-- What the task requires --
From the line with "destruct (truncate_record_spec (numberOfExtents" through the line with "rewrite <- app_assoc.", inclusive, return each line of the data below exactly and leave the rest out.
─── Extracted entries
(** The record of the last extent that is kept, without the extents behind it. *)
Lemma truncate_in_record x m loc l1 e l2 start n (toExtent : bool) A rest :
  record_holds (numberOfExtents (xf_vcb x)) (loc_data loc) (l1 ++ e :: l2) -> loc_index loc = Z.of_nat (length l1) ->
  loc_ending loc = start + blockCount e -> 0 <= start < n -> n <= start + blockCount e -> start + blockCount e + total l2 < 2 ^ 32 ->
  holds_volume x m (A ++ e :: l2 ++ rest) ->
  let n' := if toExtent then start + blockCount e else n in
  let e' := Ext (startBlock e) (n' - start) in
  exists x1 x2 d1 ch1 ch, (if (toExtent : bool) then Ok (noErr, loc_data loc, false, x) else shorten_extent bread x loc n) = Ok (noErr, d1, ch1, x1) /\
    numberOfExtents (xf_vcb x1) = numberOfExtents (xf_vcb x) /\
    truncate_record bread (Z.to_nat (numberOfExtents (xf_vcb x) - (loc_index loc + 1))) x1 d1 (loc_index loc + 1) (loc_ending loc) ch1 =
      Ok (noErr, padded (l1 ++ [e']), start + blockCount e + total l2, ch, x2) /\
    holds_volume x2 m (A ++ e' :: rest) /\ (ch = false -> l1 ++ [e'] = l1 ++ e :: l2) /\ keeps hint_ok room removable x x2 /\
    freed (xf_vcb x) (xf_vcb x2) ((if n' =? start + blockCount e then []
      else [Ext (startBlock e + blockCount e - (start + blockCount e - n')) (start + blockCount e - n')]) ++ l2).
Proof using ExtentsFileReads0 ExtentsFileWrites0.
  intros Hd Hi Hend Hs Hn Ht Hx n' e'.
  assert (0 <= startBlock e /\ startBlock e + blockCount e < 2 ^ 32) as [He0 He].
  { destruct Hx as [_ [[Hinv _ Hu _] _]]. cbn [as_owned as_vol] in *. apply Forall_app in Hu as (_ & [(? & ? & ? & _) _]%Forall_cons).
    pose proof (geom_total _ (inv_geom _ Hinv)). lia. }
  pose proof (rh_used _ _ _ Hd) as Hu. apply Forall_app in Hu as (Hu1 & [Hue Hu2]%Forall_cons). pose proof (ext_total_nonneg _ Hu2).
  assert (exists x1 ch1, (if toExtent then Ok (noErr, loc_data loc, false, x) else shorten_extent bread x loc n) =
      Ok (noErr, set_ext (loc_data loc) (loc_index loc) e', ch1, x1) /\
    holds_volume x1 m (A ++ e' :: l2 ++ rest) /\
    freed (xf_vcb x) (xf_vcb x1) (if n' =? start + blockCount e then []
      else [Ext (startBlock e + blockCount e - (start + blockCount e - n')) (start + blockCount e - n')]) /\
    (ch1 = false -> n' = start + blockCount e) /\ keeps hint_ok room removable x x1) as (x1 & ch1 & -> & Hx1 & Hf1 & Hch1 & Hk1).
  { destruct toExtent; unfold n' in *.
    - assert (e' = e) as Ee by (unfold e'; destruct e; cbn; f_equal; lia). rewrite Ee, Z.eqb_refl. exists x, false.
      split_and!; [|done|apply freed_nil|done|done]. unfold set_ext. rewrite Hi, Nat2Z.id, list_insert_id; [done|].
      rewrite (rh_pad _ _ _ Hd), lookup_app_l by (rewrite length_app; simpl; lia). apply list_lookup_split.
    - apply (shorten_extent_spec x m loc l1 e l2 start n A (l2 ++ rest)); try done; lia. }
  pose proof (numberOfExtents_layout _ _ (fr_layout _ _ _ Hf1)) as Enum.
  assert (set_ext (loc_data loc) (loc_index loc) e' =
    (l1 ++ [e']) ++ replicate 0 ext0 ++ l2 ++ replicate (8 - (length (l1 ++ [e']) + 0 + length l2)) ext0) as ->.
  { unfold set_ext. rewrite Hi, Nat2Z.id, (rh_pad _ _ _ Hd), <- !app_assoc. cbn [app]. rewrite list_insert_split. simpl.
    do 4 f_equal. rewrite !length_app. simpl. lia. }
  destruct (truncate_record_spec (numberOfExtents (xf_vcb x)) (l1 ++ [e']) (A ++ e' :: rest) m l2 0 x1 (loc_ending loc) ch1)
    as (x2 & Hrun & Hx2 & Hf2 & Hk2).
  - pose proof (rh_fits _ _ _ Hd) as Hf. rewrite !length_app in *. simpl in *. lia.
  - apply Hd.
  - done.
  - unfold nonempty in Hue. lia.
  - lia.
  - destruct Hx1 as [? Hv1]. split; [done|]. eapply vol_state_perm; [|exact Hv1].
    rewrite <- app_assoc. apply Permutation_app_head. cbn [app]. apply perm_skip. apply Permutation_app_comm.
  - exists x1, x2, ((l1 ++ [e']) ++ replicate 0 ext0 ++ l2 ++ replicate (8 - (length (l1 ++ [e']) + 0 + length l2)) ext0),
      ch1, (ch1 || negb (bool_decide (l2 = []))). split; [done|]. split; [done|]. split.
    { assert (length (l1 ++ [e']) + 0 = S (length l1))%nat as El by (rewrite length_app; simpl; lia).
      replace (loc_index loc + 1) with (Z.of_nat (length (l1 ++ [e']) + 0)) by (rewrite El; lia).
      replace (Z.to_nat (numberOfExtents (xf_vcb x) - Z.of_nat (length (l1 ++ [e']) + 0)))
        with (Z.to_nat (numberOfExtents (xf_vcb x)) - (length (l1 ++ [e']) + 0))%nat by lia.
      rewrite Hrun, Hend. done. }
    split; [done|]. split; [|split; [by eapply keeps_trans|by apply (freed_app _ (xf_vcb x1))]].
    intros [-> Hl2]%orb_false_iff. apply negb_false_iff, bool_decide_eq_true in Hl2. subst l2. specialize (Hch1 eq_refl).
    do 2 f_equal. unfold e'. rewrite Hch1. destruct e. cbn. f_equal. lia.
Qed.
(* ===== verification/ExtentGrowth.v ===== *)
(** * Extending forks

    [ExtendFileC] appends blocks to a fork that were free on the volume.  The extents of a
    fork stand for the list of its blocks, [blocks_of]; an extension is an append to that
    list, in whichever way the new extents are recorded. *)
From S2P Require Import Prelude Bits VolumeBitmap VolumeAllocation AllocationTheorems ExtentMapping ExtentTheorems ExtentTruncate.

(** ** The blocks of a list of extents *)

Definition blocks_of (l : extents) : list Z := concat (map (fun e => seqZ (startBlock e) (blockCount e)) l).

Lemma blocks_of_app l1 l2 : blocks_of (l1 ++ l2) = blocks_of l1 ++ blocks_of l2.
Proof. unfold blocks_of. by rewrite map_app, concat_app. Qed.

Lemma blocks_of_cons e l : blocks_of (e :: l) = seqZ (startBlock e) (blockCount e) ++ blocks_of l.
Proof. done. Qed.

Lemma blocks_of_one e : blocks_of [e] = seqZ (startBlock e) (blockCount e).
Proof. unfold blocks_of. simpl. apply app_nil_r. Qed.

Lemma blocks_of_length l : Forall nonempty l -> Z.of_nat (length (blocks_of l)) = total l.
Proof.
  induction 1 as [|e l He Hl IH]; [done|]. unfold nonempty in He. rewrite blocks_of_cons, length_app, length_seqZ.
  simpl. lia.
Qed.

(** The list is what positions are mapped through. *)
Lemma map_block_blocks l b : Forall nonempty l -> 0 <= b -> map_block l b = blocks_of l !! Z.to_nat b.
Proof.
  intros Hl. revert b. induction Hl as [|e l He Hl IH]; intros b Hb; [done|]. unfold nonempty in He.
  rewrite blocks_of_cons. simpl. destruct (Z.ltb_spec b (blockCount e)).
  - rewrite lookup_app_l by (rewrite length_seqZ; lia). rewrite lookup_seqZ_lt by lia. f_equal. lia.
  - rewrite IH by lia. rewrite lookup_app_r by (rewrite length_seqZ; lia). rewrite length_seqZ. f_equal. lia.
Qed.

(** An extent that continues the last one. *)
Lemma blocks_of_merge l e n : 0 <= blockCount e -> 0 <= n ->
  blocks_of (l ++ [Ext (startBlock e) (blockCount e + n)]) = blocks_of (l ++ [e]) ++ seqZ (startBlock e + blockCount e) n.
Proof. intros. rewrite !blocks_of_app, !blocks_of_one. cbn [startBlock blockCount]. by rewrite seqZ_app, app_assoc by lia. Qed.

Lemma elem_of_blocks l k : k ∈ blocks_of l <-> exists e, e ∈ l /\ startBlock e <= k < startBlock e + blockCount e.
Proof.
  induction l as [|e l IH]; [split; [by intros ?%elem_of_nil|by intros (e & ?%elem_of_nil & _)]|].
  rewrite blocks_of_cons, elem_of_app, IH, elem_of_seqZ. split.
  - intros [?|(e' & ? & ?)]; [exists e; split; [apply list_elem_of_here|done]|exists e'; split; [by apply list_elem_of_further|done]].
  - intros (e' & [->|?]%elem_of_cons & ?); [by left|right; by exists e'].
Qed.

(** Disjoint extents have no block twice. *)
Lemma blocks_of_nodup l : StronglySorted ext_disjoint l -> NoDup (blocks_of l).
Proof.
  induction l as [|e l IH]; intros Hd; [constructor|]. apply StronglySorted_cons in Hd as [He Hd].
  rewrite blocks_of_cons. apply NoDup_app. split_and!; [apply NoDup_seqZ| |by apply IH].
  intros k Hk%elem_of_seqZ (e' & He' & Hk')%elem_of_blocks. pose proof (proj1 (Forall_forall _ _) He e' He') as [?|?]; lia.
Qed.

(** So a fork has no more blocks than the volume. *)
Lemma owned_total bread v owned : vol_state bread v owned -> total owned <= totalBlocks v.
Proof.
  intros [[Hinv _ Hu Hd] _]. cbn [as_vol as_owned] in *. pose proof (geom_total _ (inv_geom _ Hinv)).
  rewrite <- blocks_of_length. 2: { eapply Forall_impl; [exact Hu|]. intros e (_ & ? & _). done. }
  assert (length (blocks_of owned) <= length (seqZ 0 (totalBlocks v)))%nat as Hle; [|rewrite length_seqZ in Hle; lia].
  apply submseteq_length, NoDup_submseteq; [by apply blocks_of_nodup|].
  intros k (e & He & Hk)%elem_of_blocks. pose proof (proj1 (Forall_forall _ _) Hu e He) as (? & ? & ? & _). apply elem_of_seqZ. lia.
Qed.

(** ** Taking blocks *)

(** The blocks [ks] were free in [v] and are used in [v']; nothing else differs. *)
Record allocated (v v' : ExtendedVCB) (ks : list Z) : Prop := {
  al_layout : same_layout v v';
  al_free : Forall (fun k => 0 <= k < totalBlocks v /\ vol_bit v k = false) ks;
  al_nodup : NoDup ks;
  al_bits k : 0 <= k < 2 ^ 32 -> vol_bit v' k = vol_bit v k || bool_decide (k ∈ ks);
  al_count : freeBlocks v' = freeBlocks v - Z.of_nat (length ks)
}.

Lemma allocated_same v v' : same_layout v v' -> bitmap v' = bitmap v -> freeBlocks v' = freeBlocks v -> allocated v v' [].
Proof.
  intros Hl Eb Ef. split; [done|constructor|constructor| |simpl; lia]. intros k _. unfold vol_bit.
  rewrite (mem_bit_layout v v'), Eb by done. by rewrite orb_false_r.
Qed.

Lemma allocated_app v1 v2 v3 k1 k2 : totalBlocks v1 < 2 ^ 32 -> allocated v1 v2 k1 -> allocated v2 v3 k2 -> allocated v1 v3 (k1 ++ k2).
Proof.
  intros Ht [L1 F1 N1 B1 C1] [L2 F2 N2 B2 C2]. rewrite (layout_total _ _ L1) in F2. split.
  - by apply (same_layout_trans v1 v2).
  - apply Forall_app. split; [done|]. eapply Forall_impl; [exact F2|]. intros k [Hk Hb]. split; [done|].
    rewrite B1 in Hb by lia. by apply orb_false_iff in Hb as [? _].
  - apply NoDup_app. split_and!; [done| |done]. intros k Hk1 Hk2.
    pose proof (proj1 (Forall_forall _ _) F2 k Hk2) as [Hk Hb]. rewrite B1 in Hb by lia.
    apply orb_false_iff in Hb as [_ Hb]. by apply bool_decide_eq_false in Hb.
  - intros k Hk. rewrite B2, B1 by done. rewrite <- orb_assoc. f_equal. rewrite <- bool_decide_or. apply bool_decide_ext.
    by rewrite elem_of_app.
  - rewrite length_app. lia.
Qed.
──────
-- Task answer --
  destruct (truncate_record_spec (numberOfExtents (xf_vcb x)) (l1 ++ [e']) (A ++ e' :: rest) m l2 0 x1 (loc_ending loc) ch1)
    as (x2 & Hrun & Hx2 & Hf2 & Hk2).
  - pose proof (rh_fits _ _ _ Hd) as Hf. rewrite !length_app in *. simpl in *. lia.
  - apply Hd.
  - done.
  - unfold nonempty in Hue. lia.
  - lia.
  - destruct Hx1 as [? Hv1]. split; [done|]. eapply vol_state_perm; [|exact Hv1].
    rewrite <- app_assoc. apply Permutation_app_head. cbn [app]. apply perm_skip. apply Permutation_app_comm.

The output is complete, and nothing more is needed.